Thus are drafted a whole class of "handmaids," whose function is to bear the children of the elite, to be fecund or else (else being certain death, sent out to be toxic-waste removers on outlying islands). The narrative frame for Atwood's dystopian vision is the hopeless private testimony of one of these surrogate mothers, Offred ("of" plus the name of her male protector). Lying cradled by the body of the barren wife, being meanwhile serviced by the husband, Offred's "ceremony" must be successful—if she does not want to join the ranks of the other disappeared (which include her mother, her husband—dead—and small daughter, all taken away during the years of revolt).

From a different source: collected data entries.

(* ===== verification/Fifo8.v ===== *)
(** * The byte FIFO (util/fifo8.c)

    The circular buffer behind the emulated UARTs and USB audio endpoints, as
    the C code keeps it: a byte array, its capacity, the index of the oldest
    byte and the number of bytes held, all of them 32-bit unsigned integers
    with their wrap-around.  [contents] is the abstraction function to a list
    of bytes, and the theorems say that every operation implements the list
    operation its name promises, asserts included. *)

From stdpp Require Import base numbers list.
From Stdlib Require Import ZArith Lia.
From S2P Require Import Prelude.

Record Fifo8 := mkFifo8 {
  fifo_data : list Z;
  fifo_capacity : Z;
  fifo_head : Z;
  fifo_num : Z
}.

#[export] Instance eta_Fifo8 : Eta Fifo8 := fun f =>
  mkFifo8 (fifo_data f) (fifo_capacity f) (fifo_head f) (fifo_num f).

(** ** Operations *)

Definition fifo8_reset (f : Fifo8) : Fifo8 := f <| fifo_num := 0 |> <| fifo_head := 0 |>.

(** [g_new] leaves the bytes uninitialised: [mem] is what the allocation holds. *)
Definition fifo8_create (mem : list Z) (capacity : Z) : Fifo8 :=
  fifo8_reset (mkFifo8 mem capacity 0 0).

Definition fifo8_push (f : Fifo8) (d : Z) : outcome Fifo8 :=
  c_assert (fifo_num f <? fifo_capacity f) ;;
  data' ← wr (fifo_data f) (u32 (fifo_head f + fifo_num f) mod fifo_capacity f) d;
  Ok (f <| fifo_data := data' |> <| fifo_num := u32 (fifo_num f + 1) |>).
(** ** The right shift and the sign *)

(** [dsp_asr56] divides the accumulator's unsigned word: the sign bit of its
    result is clear for every shift count, so that shifting a negative
    accumulator does not give the arithmetic shift its name announces (for a
    negative value the quotient is always different). *)
Theorem dsp_asr56_is_logical a n : acc_ok a -> 1 <= n <= 55 ->
  exists sr r, dsp_asr56 a n = Ok (sr, r) /\ acc_ok r /\ val56 r = val56 a / 2 ^ n /\
    0 <= sval56 r /\ (sval56 a < 0 -> sval56 r <> sval56 a / 2 ^ n).
Proof.
  intros Ha Hn. destruct (asr56_val a n Ha) as (sr & r & E & Hr & Hv); [lia |].
  exists sr, r. repeat (split; [done |]).
  assert (2 <= 2 ^ n) by (apply (Z.pow_le_mono_r 2 1); lia).
  pose proof (val56_bounds a Ha). pose proof (sval56_val r Hr).
  assert (val56 r < 2 ^ 55).
  { rewrite Hv. apply Z.div_lt_upper_bound; [lia |]. nia. }
  assert (0 <= val56 r) by (apply val56_bounds; done).
  assert (Hs : 0 <= sval56 r).
  { destruct (Z.ltb_spec (sval56 r) 0); [| done].
    pose proof (sval56_bounds r Hr). lia. }
  split; [done |]. intros Hneg Heq.
  assert (sval56 a / 2 ^ n < 0) by (apply Z.div_lt_upper_bound; lia). lia.
Qed.

Lemma dsp_asr56_is_logical_witness :
  let a := mkAcc 0xff 0xffffff 0xfffffe in
  acc_ok a /\ sval56 a = -2 /\ exists sr r, dsp_asr56 a 1 = Ok (sr, r) /\ sval56 r <> -1.
Proof.
  assert (H : acc_ok (mkAcc 0xff 0xffffff 0xfffffe)) by (split; unfold in_u; cbn; lia).
  split; [exact H |]. split; [reflexivity |].
  destruct (dsp_asr56_is_logical _ 1 H ltac:(lia)) as (sr & r & E & _ & _ & _ & Hne).
  exists sr, r. split; [exact E |]. apply Hne. reflexivity.
Defined.

(** [dsp_signextend] reads the low [bits] bits as a two's complement number,
    for every field narrower than a word; a field of 32 bits or more fails the
    assertion. *)
Theorem dsp_signextend_sext bits v : 1 <= bits ->
  dsp_signextend bits v = if bits <? 32 then Ok (u32 (sext bits v)) else AssertFail.
Proof.
  intros Hb. unfold dsp_signextend. destruct (Z.ltb_spec bits 32).
  2: { by destruct (Z.ltb_spec 0 (32 - bits)); [lia |]. }
  rewrite c_assert_true by (apply Z.ltb_lt; lia). cbn [mbind outcome_bind].
  destruct (Z.leb_spec 32 (32 - bits)); [lia |]. do 2 f_equal.
  unfold sext. cbn zeta. rewrite Z.shiftr_div_pow2, Z.shiftl_mul_pow2 by lia.
  change (2 ^ (32 - 1)) with (2 ^ 31).
  assert (E : 2 ^ 32 = 2 ^ bits * 2 ^ (32 - bits)) by (rewrite <- Z.pow_add_r by lia; f_equal; lia).
  assert (E1 : 2 ^ 31 = 2 ^ (bits - 1) * 2 ^ (32 - bits)) by (rewrite <- Z.pow_add_r by lia; f_equal; lia).
  assert (0 < 2 ^ (32 - bits)) by (apply Z.pow_pos_nonneg; lia).
  assert (0 < 2 ^ bits) by (apply Z.pow_pos_nonneg; lia).
  rewrite E, E1, Zmult_mod_distr_r.
  assert (Hlt : (v mod 2 ^ bits * 2 ^ (32 - bits) <? 2 ^ (bits - 1) * 2 ^ (32 - bits)) =
    (v mod 2 ^ bits <? 2 ^ (bits - 1))) by (apply Bool.eq_iff_eq_true; rewrite !Z.ltb_lt; nia).
  rewrite Hlt. destruct (v mod 2 ^ bits <? 2 ^ (bits - 1)).
  - by rewrite Z.div_mul by lia.
  - by rewrite <- Z.mul_sub_distr_r, Z.div_mul by lia.
Qed.

Lemma dsp_signextend_sext_witness : dsp_signextend 5 0x1f = Ok 0xffffffff.
Proof. exact (dsp_signextend_sext 5 0x1f ltac:(lia)). Defined.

One Of her only human conduits is a gradually developing affair with her master's chauffeur—something that's balanced more than offset, though, by the master's hypocritically un-Puritan use of her as a kind of B-girl at private parties held by the ruling men in a spirit of nostalgia and lust. This latter relationship, edging into real need (the master's), is very effectively done; it highlights the handmaid's (read Everywoman's) eternal exploitation, profane or sacred ("We are two-legged wombs, that's all: sacred vessels, ambulatory chalices"). Atwood, to her credit, creates a chillingly specific, imaginable night-mare. The book is short on characterization—this is Atwood, never a warm writer, at her steeliest—and long on cynicism—it's got none of the human credibility of a work such as Walker Percy's Love In The Ruins. But the scariness is visceral, a world that's like a dangerous and even fatal grid, an electrified fence.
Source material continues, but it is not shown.